Data listing section start

(* ===== verification/Services.v ===== *)
(** * The services behind the engine, and their failures

    Every [await] of the sources is a command ([cmd]) on one of: Redis,
    PostgreSQL, BullMQ, the HTTP client, the clock, the random generators, the
    memory of the process. [env] is the relation between a command, its
    answer and the change of the world; any call on a service may also throw,
    before or after taking effect. The exceptions of the engine are [exn]. *)

From S2P Require Import Prelude Async Json Config Tables Queries Schema Redis.
From Stdlib Require Import ZArith QArith Lia String.
From stdpp Require Import prelude strings gmap.

Open Scope Z_scope.

(** ** Exceptions *)

(** httpClient.ts, [DeliverErrorKind]. *)
Inductive DeliverErrorKind := KIND_TIMEOUT | KIND_CONN_ERROR.

#[export] Instance DeliverErrorKind_eq_dec : EqDecision DeliverErrorKind.
Proof. solve_decision. Defined.

(** What the engine throws and catches: an [Error] of the platform or of a
    library with its name and message, a thrown value that is no [Error],
    BullMQ's [DelayedError], and the engine's own classes. *)
Inductive exn :=
| JsError (name message : string)
| JsOther (text : string)
| DelayedError
| DeliverError (kind : DeliverErrorKind) (message : string)
| AppError (statusCode : Z) (code message : string) (details : json).

(** [err instanceof Error ? err.message : String(err)]. *)
Definition exn_message (e : exn) : string :=
  match e with
  | JsError _ m | DeliverError _ m | AppError _ _ m _ => m
  | JsOther t => t
  | DelayedError => "bullmq:movedToDelayed"
  end.

(** [new Error(message)]. *)
Definition NewError (message : string) : exn := JsError "Error" message.

(** What a service or a library throws: never one of the engine's classes. *)
Definition foreign (e : exn) : Prop :=
  match e with JsError _ _ | JsOther _ => True | _ => False end.

(** ** BullMQ *)

Inductive queue := webhook_delivery | webhook_dlq.

#[export] Instance queue_eq_dec : EqDecision queue.
Proof. solve_decision. Defined.

Inductive job_state := JWait | JActive | JDelayed | JCompleted | JFailed.

#[export] Instance job_state_eq_dec : EqDecision job_state.
Proof. solve_decision. Defined.

Record job := { j_deliveryId : string; j_state : job_state }.

(** The jobs a queue remembers, by id, and the two operations the engine
    calls. *)
Class BullMQ (B : Type) := {
  bq_jobs : B -> queue -> gmap string job;
  bq_add : B -> queue -> string -> string -> B;
  bq_delay : B -> string -> B
}.

(** What the engine relies on: adding a job under an id the queue remembers,
    in whatever state, does nothing; a new id becomes a waiting job; delaying
    an active job changes its state only. *)
Class BullMQLaws (B : Type) `{BullMQ B} : Prop := {
  bq_add_jobs : forall b q id d q',
    bq_jobs (bq_add b q id d) q' =
    if decide (q' = q) then
      match bq_jobs b q !! id with
      | Some _ => bq_jobs b q
      | None => <[id := {| j_deliveryId := d; j_state := JWait |}]> (bq_jobs b q)
      end
    else bq_jobs b q';
  bq_delay_jobs : forall b id q,
    bq_jobs (bq_delay b id) q =
    if decide (q = webhook_delivery) then
      alter (fun j => {| j_deliveryId := j_deliveryId j; j_state := JDelayed |}) id (bq_jobs b q)
    else bq_jobs b q
}.

Definition job_state_text (s : job_state) : string :=
  match s with
  | JWait => "wait" | JActive => "active" | JDelayed => "delayed"
  | JCompleted => "completed" | JFailed => "failed"
  end.

Definition count_jobs (jobs : gmap string job) (ty : string) : Z :=
  Z.of_nat (size (filter (fun '(_, j) => job_state_text (j_state j) = ty) jobs)).

(** ** Commands *)

Record http_request := {
  h_url : string; h_method : string; h_headers : list (string * string); h_body : string;
  h_headersTimeout : option Z; h_bodyTimeout : option Z; h_maxRedirections : option Z
}.

Inductive cmd :=
| Redis (c : rtop)
| Pg (c : pgcmd)
| QueueAdd (q : queue) (name deliveryId jobId : string)
| JobCounts (q : queue) (types : list string)
| MoveToDelayed (job : string) (timestamp : Q) (token : option string)
| DateNow
| MathRandom
| RandomBytes (n : Z)
| HttpSend (r : http_request)
| HttpHead
| HttpBody
| AbortSignal
| ShaGet (sc : script)
| ShaSet (sc : script) (sha : string)
| Log (level message : string).

Definition resp (c : cmd) : Type :=
  match c with
  | Redis c => rtop_resp c
  | Pg c => pg_resp c
  | JobCounts _ _ => gmap string Z
  | DateNow | MathRandom | HttpHead => Z
  | RandomBytes _ | HttpBody => string
  | ShaGet _ => option string
  | QueueAdd _ _ _ _ | MoveToDelayed _ _ _ | HttpSend _ | AbortSignal
  | ShaSet _ _ | Log _ _ => unit
  end.

(** The engine's asynchronous functions. *)
Abbreviation io := (prog resp exn).

(** [await c]. *)
Definition await (c : cmd) : io (resp c) := perform (cmd := cmd) (resp := resp) c.

Definition redis (c : rcmd) : io (rresp c) := await (Redis (RCmd c)).
Definition pg (c : pgcmd) : io (pg_resp c) := await (Pg c).
Definition pool_query (q : stmt) : io (stmt_resp q) := pg (POOL_QUERY q).
Definition client_query (q : stmt) : io (stmt_resp q) := pg (CLIENT_QUERY q).
Definition queue_add (q : queue) (name deliveryId jobId : string) : io unit :=
  await (QueueAdd q name deliveryId jobId).
Definition date_now : io Z := await DateNow.
Definition math_random : io Z := await MathRandom.
(** [randomBytes(n).toString('hex')]. *)
Definition random_hex (n : Z) : io string :=
  let* bytes := await (RandomBytes n) in Ret (to_hex bytes).
Definition log (level message : string) : io unit :=
  await (Log level message).

(** ** The world *)

Section World.
Context {RS BS : Type} `{!RedisServer RS} `{!BullMQ BS}.

(** What all the processes share. The clock is in microseconds. *)
Record shared := {
  s_now : Z;
  s_pg : pgstate;
  s_redis : RS;
  s_bull : BS;
  s_sent : list http_request
}.

(** What belongs to one flow: its identity, its open transaction, and the
    script identifiers its process has loaded. *)
Record session := {
  l_tid : nat;
  l_tx : option txn;
  l_sha : script -> option string
}.

Definition world : Type := shared * session.

Definition now_ms (s : shared) : Z := ms_of_ts (s_now s).

Definition with_pg (p : pgstate) (s : shared) : shared := {|
  s_now := s_now s; s_pg := p; s_redis := s_redis s; s_bull := s_bull s; s_sent := s_sent s |}.
Definition with_redis (r : RS) (s : shared) : shared := {|
  s_now := s_now s; s_pg := s_pg s; s_redis := r; s_bull := s_bull s; s_sent := s_sent s |}.
Definition with_bull (b : BS) (s : shared) : shared := {|
  s_now := s_now s; s_pg := s_pg s; s_redis := s_redis s; s_bull := b; s_sent := s_sent s |}.
Definition with_sent (l : list http_request) (s : shared) : shared := {|
  s_now := s_now s; s_pg := s_pg s; s_redis := s_redis s; s_bull := s_bull s; s_sent := l |}.
Definition with_now (n : Z) (s : shared) : shared := {|
  s_now := n; s_pg := s_pg s; s_redis := s_redis s; s_bull := s_bull s; s_sent := s_sent s |}.
Definition with_tx (tx : option txn) (l : session) : session := {|
  l_tid := l_tid l; l_tx := tx; l_sha := l_sha l |}.
Definition with_sha (sc : script) (sha : string) (l : session) : session := {|
  l_tid := l_tid l; l_tx := l_tx l;
  l_sha := fun sc' => if decide (sc' = sc) then Some sha else l_sha l sc' |}.

(** The commands that cannot throw: language built-ins and the process. *)
Definition infallible (c : cmd) : bool :=
  match c with
  | DateNow | MathRandom | RandomBytes _ | HttpSend _ | AbortSignal
  | ShaGet _ | ShaSet _ _ | Log _ _ | Pg CLIENT_RELEASE => true
  | _ => false
  end.

Definition env_answers (w : world) (c : cmd) : resp c -> world -> Prop :=
  let '(s, l) := w in
  match c return resp c -> world -> Prop with
  | Redis c => fun r w' =>
      (rs_exec (s_redis s) (now_ms s) c).1 = inr r /\
      w' = (with_redis (rs_exec (s_redis s) (now_ms s) c).2 s, l)
  | Pg c => fun r w' => exists p' tx',
      pg_answers (s_now s) (s_pg s) (l_tid l) (l_tx l) c r p' tx' /\
      w' = (with_pg p' s, with_tx tx' l)
  | QueueAdd q _ d id => fun _ w' => w' = (with_bull (bq_add (s_bull s) q id d) s, l)
  | JobCounts q types => fun r w' => w' = w /\
      forall ty, ty ∈ types -> r !! ty = Some (count_jobs (bq_jobs (s_bull s) q) ty)
  | MoveToDelayed id _ _ => fun _ w' => w' = (with_bull (bq_delay (s_bull s) id) s, l)
  | DateNow => fun r w' => r = now_ms s /\ w' = w
  | MathRandom => fun r w' => 0 <= r < 2 ^ 53 /\ w' = w
  | HttpSend q => fun _ w' => w' = (with_sent (s_sent s ++ [q]) s, l)
  | RandomBytes _ | HttpHead | HttpBody => fun _ w' => w' = w
  | AbortSignal | Log _ _ => fun _ w' => w' = w
  | ShaGet sc => fun r w' => r = l_sha l sc /\ w' = w
  | ShaSet sc sha => fun _ w' => w' = (s, with_sha sc sha l)
  end.

Definition env_throws (w : world) (c : cmd) (e : exn) (w' : world) : Prop :=
  let '(s, l) := w in
  infallible c = false /\
  match c with
  | Redis c =>
      (exists msg, (rs_exec (s_redis s) (now_ms s) c).1 = inl msg /\
         e = JsError "ReplyError" msg /\
         w' = (with_redis (rs_exec (s_redis s) (now_ms s) c).2 s, l)) \/
      (foreign e /\ str_includes "NOSCRIPT" (exn_message e) = false /\
         (w' = w \/ w' = (with_redis (rs_exec (s_redis s) (now_ms s) c).2 s, l)))
  | Pg c => foreign e /\ exists p' tx',
      pg_fails (s_now s) (s_pg s) (l_tid l) (l_tx l) c p' tx' /\
      w' = (with_pg p' s, with_tx tx' l)
  | QueueAdd q _ d id => foreign e /\ (w' = w \/ w' = (with_bull (bq_add (s_bull s) q id d) s, l))
  | MoveToDelayed id _ _ => foreign e /\ (w' = w \/ w' = (with_bull (bq_delay (s_bull s) id) s, l))
  | _ => foreign e /\ w' = w
  end.

(** Time passes while a call is under way. *)
Definition elapse (s s' : shared) : Prop := exists n, s_now s <= n /\ s' = with_now n s.

Definition env (w : world) (c : cmd) (r : exn + resp c) (w' : world) : Prop :=
  exists s1, elapse w.1 s1 /\
  match r with
  | inl e => env_throws (s1, w.2) c e w'
  | inr x => env_answers (s1, w.2) c x w'
  end.
Lemma env_foreign (w : world) c e w' : env w c (inl e) w' -> foreign e.
Proof.
  intros (s1 & _ & H). cbn in H. destruct c; cbn in H;
    repeat match goal with
    | H : _ /\ _ |- _ => destruct H
    | H : _ \/ _ |- _ => destruct H
    | H : exists _, _ |- _ => destruct H
    end; subst; done.
Qed.

(** Services that do not fail. *)
Definition steady (w : world) (c : cmd) (r : exn + resp c) (w' : world) : Prop :=
  env w c r w' /\ exists x, r = inr x.

Lemma wp_steady {A} (p : io A) Q (w : world) :
  smooth p -> wp env p Q w -> wp steady p (fun o w' => exists a, o = Returned a /\ Q o w') w.
Proof.
  intros Hp Hq. eapply wp_mono.
  - apply (wp_and steady).
    + apply (wp_smooth steady p); [|exact Hp]. by intros w1 c e w2 [_ [x ?]].
    + eapply wp_env_mono; [|exact Hq]. by intros w1 c r w2 [].
  - intros o w' [[a ->] H]. eauto.
Qed.
Lemma wp_steady_bind {A B} (p : io A) (f : A -> io B) P Q (w : world) :
  smooth p -> wp env p P w -> (forall a w1, P (Returned a) w1 -> wp steady (f a) Q w1) ->
  wp steady (bind p f) Q w.
Proof.
  intros Hp HP Hf. apply wp_bind. eapply wp_mono; [by apply wp_steady|].
  intros o w1 (a & -> & H). by apply Hf.
Qed.
End World.
Arguments shared : clear implicits.
Arguments world : clear implicits.

(** The rules of a single call, for any environment over these commands. *)
Lemma wp_await {W} (R : W -> forall c, exn + resp c -> W -> Prop) (c : cmd)
    (Q : outcome exn (resp c) -> W -> Prop) (w : W) :
  (forall r w1, R w c r w1 -> Q (answer r) w1) -> wp R (await c) Q w.
Proof. apply wp_perform. Qed.

Lemma twp_await {W} (R : W -> forall c, exn + resp c -> W -> Prop) (c : cmd)
    (Q : outcome exn (resp c) -> W -> Prop) (w : W) :
  (exists r w1, R w c r w1) -> (forall r w1, R w c r w1 -> Q (answer r) w1) ->
  twp R (await c) Q w.
Proof. apply twp_perform. Qed.

#[global] Arguments await : simpl never.

(** The command a one-command program awaits. *)
Ltac awaited p :=
  lazymatch p with
  | await ?c => c
  | ?f => let q := eval red in p in awaited q
  end.

(** Applies the rule of a single call at the head of the goal. *)
Ltac wp_call :=
  lazymatch goal with
  | |- wp ?R ?p _ _ => let c := awaited p in apply (wp_await R c)
  | |- twp ?R ?p _ _ => let c := awaited p in apply (twp_await R c)
  end.

(** A Redis command anywhere in time: executed at some later moment, or it
    failed before or after its effect. *)
Section RedisCalls.
Context {RS BS : Type} `{!RedisServer RS} `{!RedisLaws RS} `{!BullMQ BS}.
Abbreviation world := (world RS BS).

Lemma ms_of_ts_mono a b : a <= b -> ms_of_ts a <= ms_of_ts b.
Proof. intros H. unfold ms_of_ts. apply Z.div_le_mono; lia. Qed.

Lemma wp_redis_env (c : rcmd) Q (w : world) :
  (forall n st, s_now w.1 <= n ->
     let t := ms_of_ts n in let ks := rs_keys (s_redis w.1) t in
     let w' := (with_redis st (with_now n w.1), w.2) in
     (forall r, (redis_doc t ks c).1 = inr r -> rs_keys st t = (redis_doc t ks c).2 -> Q (Returned r) w') /\
     (forall e, foreign e -> st = s_redis w.1 \/ rs_keys st t = (redis_doc t ks c).2 -> Q (Threw e) w')) ->
  wp env (redis c) Q w.
Proof.
  intros H. apply (wp_await env (Redis (RCmd c))). intros r w1 (s1 & (n & Hn & ->) & Hw1).
  destruct (rs_cmd (s_redis w.1) (ms_of_ts n) c) as (Hr & Hk & _).
  destruct (H n (rs_exec (s_redis w.1) (ms_of_ts n) (RCmd c)).2 Hn) as [HR HT].
  destruct r as [e|x]; cbn in Hw1 |- *; unfold now_ms in Hw1; cbn in Hw1.
  - destruct Hw1 as [_ [(msg & Hm & -> & ->)|(He & _ & [->| ->])]].
    + apply HT; [done|by right].
    + destruct (H n (s_redis w.1) Hn) as [_ HT']. specialize (HT' e He (or_introl eq_refl)).
      by destruct w as [[] ?].
    + apply HT; [done|by right].
  - destruct Hw1 as [Hx ->]. apply HR; [|done]. rewrite <- Hr. exact Hx.
Qed.
End RedisCalls.

(** [void p]: the call is started and not awaited. What it answers, or throws,
    does not reach the function that started it. *)
Definition detach {A} (p : io A) : io unit := try_catch (p ;;; Ret tt)%async (fun _ => Ret tt).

Data listing section end

Task brief
Write only the number of lines above that contain "unfold".

Written solution
2